### What is being asked
Return all lines from the entries below in which the word "empty" is present.

### Given entries
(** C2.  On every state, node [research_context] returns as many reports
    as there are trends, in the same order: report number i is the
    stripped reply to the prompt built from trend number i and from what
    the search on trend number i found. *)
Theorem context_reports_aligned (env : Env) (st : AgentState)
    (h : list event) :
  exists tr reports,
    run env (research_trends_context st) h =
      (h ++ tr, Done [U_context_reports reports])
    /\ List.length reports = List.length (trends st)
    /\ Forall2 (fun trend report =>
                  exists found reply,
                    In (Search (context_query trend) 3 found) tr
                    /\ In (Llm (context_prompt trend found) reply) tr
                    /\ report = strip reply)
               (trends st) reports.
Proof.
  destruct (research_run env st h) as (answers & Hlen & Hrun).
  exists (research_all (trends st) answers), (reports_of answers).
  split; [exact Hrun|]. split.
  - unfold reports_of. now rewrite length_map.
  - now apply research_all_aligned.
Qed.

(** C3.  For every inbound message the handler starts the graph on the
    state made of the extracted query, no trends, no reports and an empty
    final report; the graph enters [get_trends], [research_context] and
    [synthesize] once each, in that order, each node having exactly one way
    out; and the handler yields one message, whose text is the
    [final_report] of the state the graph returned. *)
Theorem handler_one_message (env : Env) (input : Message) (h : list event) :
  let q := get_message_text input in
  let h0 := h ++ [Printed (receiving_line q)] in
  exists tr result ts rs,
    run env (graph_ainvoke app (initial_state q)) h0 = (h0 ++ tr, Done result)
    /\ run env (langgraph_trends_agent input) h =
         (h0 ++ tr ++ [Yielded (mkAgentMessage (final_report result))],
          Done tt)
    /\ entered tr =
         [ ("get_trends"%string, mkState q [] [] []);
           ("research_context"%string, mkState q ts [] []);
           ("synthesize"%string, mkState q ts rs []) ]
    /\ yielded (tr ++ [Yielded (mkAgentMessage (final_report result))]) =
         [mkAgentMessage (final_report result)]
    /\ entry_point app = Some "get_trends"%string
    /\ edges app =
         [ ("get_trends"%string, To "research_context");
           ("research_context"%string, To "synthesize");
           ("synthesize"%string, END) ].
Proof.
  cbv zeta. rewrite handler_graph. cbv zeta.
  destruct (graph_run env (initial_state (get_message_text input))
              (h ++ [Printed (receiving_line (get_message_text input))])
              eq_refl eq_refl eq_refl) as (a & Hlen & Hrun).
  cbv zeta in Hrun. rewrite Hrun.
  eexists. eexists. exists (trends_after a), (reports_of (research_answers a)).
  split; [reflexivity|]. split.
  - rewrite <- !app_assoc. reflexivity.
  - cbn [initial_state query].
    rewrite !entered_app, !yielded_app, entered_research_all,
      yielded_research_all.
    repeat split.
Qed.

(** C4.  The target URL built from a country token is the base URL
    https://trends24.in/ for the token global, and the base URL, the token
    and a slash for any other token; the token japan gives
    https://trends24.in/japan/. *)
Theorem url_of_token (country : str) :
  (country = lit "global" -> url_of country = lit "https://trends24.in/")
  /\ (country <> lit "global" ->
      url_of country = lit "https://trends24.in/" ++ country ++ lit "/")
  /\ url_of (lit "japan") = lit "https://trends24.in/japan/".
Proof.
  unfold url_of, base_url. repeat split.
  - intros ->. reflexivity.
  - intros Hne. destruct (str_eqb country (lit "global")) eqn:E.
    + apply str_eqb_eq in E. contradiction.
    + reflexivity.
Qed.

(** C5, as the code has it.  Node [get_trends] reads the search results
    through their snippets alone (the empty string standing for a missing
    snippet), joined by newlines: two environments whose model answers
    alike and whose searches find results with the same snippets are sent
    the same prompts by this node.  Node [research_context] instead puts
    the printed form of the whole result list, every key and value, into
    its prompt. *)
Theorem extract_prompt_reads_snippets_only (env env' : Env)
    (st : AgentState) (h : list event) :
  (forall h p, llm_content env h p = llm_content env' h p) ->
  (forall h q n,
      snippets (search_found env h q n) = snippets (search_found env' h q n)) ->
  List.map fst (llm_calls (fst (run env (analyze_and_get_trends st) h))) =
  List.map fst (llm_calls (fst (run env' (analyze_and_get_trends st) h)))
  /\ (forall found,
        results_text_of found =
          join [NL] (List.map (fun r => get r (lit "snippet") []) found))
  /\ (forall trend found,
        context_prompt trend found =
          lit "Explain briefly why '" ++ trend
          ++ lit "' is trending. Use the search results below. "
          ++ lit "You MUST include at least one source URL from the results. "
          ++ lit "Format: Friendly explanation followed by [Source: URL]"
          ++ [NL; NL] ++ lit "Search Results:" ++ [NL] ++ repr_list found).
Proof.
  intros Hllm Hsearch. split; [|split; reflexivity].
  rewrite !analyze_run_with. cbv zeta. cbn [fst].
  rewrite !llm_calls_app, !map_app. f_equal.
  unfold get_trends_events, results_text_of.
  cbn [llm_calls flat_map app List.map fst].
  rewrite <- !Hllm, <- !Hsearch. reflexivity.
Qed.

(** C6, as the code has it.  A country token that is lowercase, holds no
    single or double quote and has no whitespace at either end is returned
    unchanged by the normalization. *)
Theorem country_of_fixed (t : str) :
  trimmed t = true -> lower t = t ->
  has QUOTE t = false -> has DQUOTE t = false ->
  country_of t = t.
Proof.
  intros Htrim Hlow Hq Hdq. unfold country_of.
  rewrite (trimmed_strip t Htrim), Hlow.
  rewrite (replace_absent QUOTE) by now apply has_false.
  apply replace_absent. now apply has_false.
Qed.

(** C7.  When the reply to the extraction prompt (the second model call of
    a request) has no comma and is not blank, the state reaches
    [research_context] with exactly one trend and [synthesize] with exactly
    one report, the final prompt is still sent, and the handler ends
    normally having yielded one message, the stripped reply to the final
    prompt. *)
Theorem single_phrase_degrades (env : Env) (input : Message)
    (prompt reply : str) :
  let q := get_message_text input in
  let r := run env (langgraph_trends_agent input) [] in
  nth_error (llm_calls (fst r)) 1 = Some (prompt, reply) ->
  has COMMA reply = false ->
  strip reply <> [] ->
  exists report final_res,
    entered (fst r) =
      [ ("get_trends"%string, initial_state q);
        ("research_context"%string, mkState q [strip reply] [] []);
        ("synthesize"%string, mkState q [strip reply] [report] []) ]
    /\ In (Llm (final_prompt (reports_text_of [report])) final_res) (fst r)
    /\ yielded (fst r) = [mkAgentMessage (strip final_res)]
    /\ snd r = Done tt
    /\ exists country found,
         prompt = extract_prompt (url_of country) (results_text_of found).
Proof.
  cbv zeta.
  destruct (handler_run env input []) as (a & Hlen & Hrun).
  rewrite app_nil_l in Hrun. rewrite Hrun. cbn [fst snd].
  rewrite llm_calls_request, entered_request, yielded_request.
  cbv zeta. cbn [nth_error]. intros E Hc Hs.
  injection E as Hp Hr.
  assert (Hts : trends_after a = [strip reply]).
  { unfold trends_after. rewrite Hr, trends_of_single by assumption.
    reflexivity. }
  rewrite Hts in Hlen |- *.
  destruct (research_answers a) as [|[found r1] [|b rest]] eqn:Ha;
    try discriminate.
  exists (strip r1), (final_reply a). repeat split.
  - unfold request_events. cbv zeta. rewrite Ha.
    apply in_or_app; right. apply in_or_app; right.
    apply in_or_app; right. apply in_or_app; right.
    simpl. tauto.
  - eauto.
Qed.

### Worked solution
    state made of the extracted query, no trends, no reports and an empty
    through their snippets alone (the empty string standing for a missing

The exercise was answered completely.